Laurel Snyder: Insel der Waisen

„Neun Waisen auf einer Insel, allein auf der Welt, einer mehr, und der Himmel fällt.“

München: Mixtvision 2020
300 S. | € 17,50 | ab 12



„300 Jahre Einsamkeit“ titelte das Feuilleton letztes Jahr anlässlich des Jubiläums des Meilenstein-Romans von Daniel Defoe, der einer ganzen Gattung ihren Namen gab: die Robinsonade. Auch in der Kinder- und Jugendliteratur gibt es namhafte Vertreter, allen voran natürlich William Goldings 1954 entstandener „Herr der Fliegen“. Nun hat in diesem Herbst die vielfach ausgezeichnete amerikanische Autorin Laurel Snyder mit ihrem Jugendroman „Insel der Waisen“ dem Genre eine neue spannende Note hinzugefügt.

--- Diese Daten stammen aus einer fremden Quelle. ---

(** X24: [create_schedule] stores the new schedule under its id before it
    saves: afterwards the id looks up a schedule with the given settings,
    no [last_run], and a [next_run] one, seven or thirty days after the
    clock reading (none for [CUSTOM]); a schedule already stored under the
    id is replaced in place; every other id looks up what it did; the
    call returns the schedule unless [mkdir] raises, and then the schedule
    is stored in memory all the same. *)
Theorem create_schedule_stores (env : Env) (self : SecurityScheduler) (w : World)
    (schedule_id : string) (frequency : ScheduleFrequency) (scan_enabled patch_enabled : bool)
    (patch_strategy : PatchStrategy) (dry_run : bool) (custom_cron : option string) :
  let schedule :=
    {| SecuritySchedule.schedule_id := schedule_id;
       SecuritySchedule.frequency := frequency;
       SecuritySchedule.scan_enabled := scan_enabled;
       SecuritySchedule.patch_enabled := patch_enabled;
       SecuritySchedule.patch_strategy := patch_strategy;
       SecuritySchedule.dry_run := dry_run;
       SecuritySchedule.last_run := None;
       SecuritySchedule.next_run :=
         match frequency_days frequency with
         | Some d => Some (env_isoformat env (env_now env (log w) + d * microseconds_per_day))
         | None => None
         end;
       SecuritySchedule.custom_cron := custom_cron |} in
  let out := create_schedule env schedule_id frequency scan_enabled patch_enabled
               patch_strategy dry_run custom_cron (self, w) in
  (get_schedule schedule_id out.2).1 = Ok (Some schedule) /\
  (forall other, other <> schedule_id ->
     (get_schedule other out.2).1 = (get_schedule other (self, w)).1) /\
  (In schedule_id (dict_keys (schedules self)) ->
   dict_keys (schedules out.2.1) = dict_keys (schedules self)) /\
  (~ In schedule_id (dict_keys (schedules self)) ->
   dict_keys (schedules out.2.1) = dict_keys (schedules self) ++ [schedule_id]) /\
  match env_mkdir env (EvNow :: log w) with
  | Ok _ =>
      out.1 = Ok schedule /\
      log out.2.2 =
        EvWriteSchedules (map SecuritySchedule.to_json (dict_values (schedules out.2.1)))
        :: EvMkdir :: EvNow :: log w
  | Raise e => out.1 = Raise e /\ log out.2.2 = EvMkdir :: EvNow :: log w
  end.
Proof.
  intros schedule out.
  assert (Hout : out =
    match env_mkdir env (EvNow :: log w) with
    | Ok _ =>
        (Ok schedule,
         ({| schedules := dict_set (schedules self) schedule_id schedule |},
          {| log := EvWriteSchedules
                      (map SecuritySchedule.to_json
                         (dict_values (dict_set (schedules self) schedule_id schedule)))
                    :: EvMkdir :: EvNow :: log w;
             _apt_last_updated := _apt_last_updated w |}))
    | Raise e =>
        (Raise e,
         ({| schedules := dict_set (schedules self) schedule_id schedule |},
          {| log := EvMkdir :: EvNow :: log w;
             _apt_last_updated := _apt_last_updated w |}))
    end).
  { subst out schedule. unfold create_schedule. unfold bind at 1, lift at 1.
    cbn [fst snd].
    assert (Hnext : _calculate_next_run env frequency custom_cron w =
              (Ok match frequency_days frequency with
                  | Some d => Some (env_now env (log w) + d * microseconds_per_day)
                  | None => None
                  end,
               {| log := EvNow :: log w; _apt_last_updated := _apt_last_updated w |})).
    { unfold _calculate_next_run, bind, datetime_now, perform, ret, timedelta,
        microseconds_per_day.
      destruct frequency; cbn; repeat f_equal; lia. }
    rewrite Hnext. unfold bind at 1, modify_frame at 1. cbn [fst snd].
    unfold bind at 1. rewrite save_schedules_eq. cbn [log _apt_last_updated schedules].
    destruct (frequency_days frequency); destruct (env_mkdir env _) as [[]|e]; reflexivity. }
  rewrite Hout. unfold get_schedule, bind, get_frame, ret.
  destruct (env_mkdir env (EvNow :: log w)) as [[]|e]; cbn [fst snd schedules log].
  - split; [rewrite dict_get_set_same; reflexivity|].
    split; [intros other Hne; rewrite dict_get_set_other by congruence; reflexivity|].
    split; [apply dict_set_keys_present|]. split; [apply dict_set_keys_absent | auto].
  - split; [rewrite dict_get_set_same; reflexivity|].
    split; [intros other Hne; rewrite dict_get_set_other by congruence; reflexivity|].
    split; [apply dict_set_keys_present|]. split; [apply dict_set_keys_absent | auto].
Qed.

(** X25: [delete_schedule] on an unknown id returns false and does
    nothing, not even a save; on a stored id it removes that schedule and
    no other, saves what remains, and returns true unless [mkdir]
    raises. *)
Theorem delete_schedule_removes (env : Env) (self : SecurityScheduler) (w : World)
    (schedule_id : string) :
  (dict_get (schedules self) schedule_id = None ->
   delete_schedule env schedule_id (self, w) = (Ok false, (self, w))) /\
  (forall schedule,
     dict_get (schedules self) schedule_id = Some schedule ->
     List.NoDup (dict_keys (schedules self)) ->
     let out := delete_schedule env schedule_id (self, w) in
     (get_schedule schedule_id out.2).1 = Ok None /\
     (forall other, other <> schedule_id ->
        (get_schedule other out.2).1 = (get_schedule other (self, w)).1) /\
     match env_mkdir env (log w) with
     | Ok _ =>
         out.1 = Ok true /\
         log out.2.2 =
           EvWriteSchedules
             (map SecuritySchedule.to_json
                (dict_values (dict_del (schedules self) schedule_id)))
           :: EvMkdir :: log w
     | Raise e => out.1 = Raise e /\ log out.2.2 = EvMkdir :: log w
     end).
Proof.
  split.
  - intros Hunknown. unfold delete_schedule, bind, get_frame, dict_contains. cbn.
    rewrite Hunknown. reflexivity.
  - intros schedule Hstored Hnodup out.
    assert (Hout : out =
      match env_mkdir env (log w) with
      | Ok _ =>
          (Ok true,
           ({| schedules := dict_del (schedules self) schedule_id |},
            {| log := EvWriteSchedules
                        (map SecuritySchedule.to_json
                           (dict_values (dict_del (schedules self) schedule_id)))
                      :: EvMkdir :: log w;
               _apt_last_updated := _apt_last_updated w |}))
      | Raise e =>
          (Raise e,
           ({| schedules := dict_del (schedules self) schedule_id |},
            {| log := EvMkdir :: log w; _apt_last_updated := _apt_last_updated w |}))
      end).
    { subst out. unfold delete_schedule. unfold bind at 1, get_frame at 1. cbn [fst snd].
      unfold dict_contains. rewrite Hstored.
      unfold bind at 1, modify_frame at 1. cbn [fst snd].
      unfold bind at 1. rewrite save_schedules_eq. cbn [log _apt_last_updated schedules].
      destruct (env_mkdir env (log w)) as [[]|e]; reflexivity. }
    rewrite Hout. unfold get_schedule, bind, get_frame, ret.
    destruct (env_mkdir env (log w)) as [[]|e]; cbn [fst snd schedules log].
    + split; [rewrite dict_get_del_same by exact Hnodup; reflexivity|].
      split; [|auto].
      intros other Hne. rewrite dict_get_del_other by congruence. reflexivity.
    + split; [rewrite dict_get_del_same by exact Hnodup; reflexivity|].
      split; [|auto].
      intros other Hne. rewrite dict_get_del_other by congruence. reflexivity.
Qed.

Lemma create_schedule_stores_witness :
  (get_schedule "weekly"
     (create_schedule (sample_env true (Raise "scanner down") ConfigMissing)
        "weekly" WEEKLY true false CRITICAL_ONLY true None
        (sample_scheduler true, sample_world)).2).1
  = Ok (Some {| SecuritySchedule.schedule_id := "weekly";
                SecuritySchedule.frequency := WEEKLY;
                SecuritySchedule.scan_enabled := true;
                SecuritySchedule.patch_enabled := false;
                SecuritySchedule.patch_strategy := CRITICAL_ONLY;
                SecuritySchedule.dry_run := true;
                SecuritySchedule.last_run := None;
                SecuritySchedule.next_run := Some "604800000000";
                SecuritySchedule.custom_cron := None |}) /\
  dict_keys (schedules
               (create_schedule (sample_env true (Raise "scanner down") ConfigMissing)
                  "weekly" WEEKLY true false CRITICAL_ONLY true None
                  (sample_scheduler true, sample_world)).2.1)
  = ["nightly"; "weekly"].
Proof.
  destruct (create_schedule_stores (sample_env true (Raise "scanner down") ConfigMissing)
              (sample_scheduler true) sample_world "weekly" WEEKLY true false
              CRITICAL_ONLY true None) as (Hlookup & _ & _ & Hnew & _).
  split; [exact Hlookup|].
  apply Hnew. cbn. intros [H | []]. discriminate.
Defined.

Es ist eine unberührte, paradiesische Insel, auf der neun Waisen allein und ohne jeden äußeren Einfluss leben. Sie versorgt die Kinder mit allem, was sie brauchen, inspiriert und beschützt sie. Bienen stechen nicht, Schlangen beißen nicht, und sogar wenn man sich im Spiel von einer Klippe fallen lässt, stürzt man nicht in den Tod, sondern wird vom Wind behutsam zurück auf das Felsplateau getragen. Alles gehorcht mysteriösen ungeschriebenen Gesetzen, von denen das Oberste lautet: „Neun Waisen auf einer Insel, allein auf der Welt, einer mehr, und der Himmel fällt.“ Neun Kinder dürfen es sein, nie mehr, nie weniger. Wenn die Glocke läutet, dann kommt ein Boot aus dem undurchdringlichen Nebel und bringt ein neues Kind in die Gemeinschaft. Es wird das Jüngste in der Gruppe sein und keinerlei Erinnerung an die Welt außerhalb der Insel in sich tragen. Dafür muss ein anderes, das jeweils Älteste, das Boot besteigen – und es ist kein leichter Abschied, sondern ein schmerzhafter Aufbruch ins Ungewisse.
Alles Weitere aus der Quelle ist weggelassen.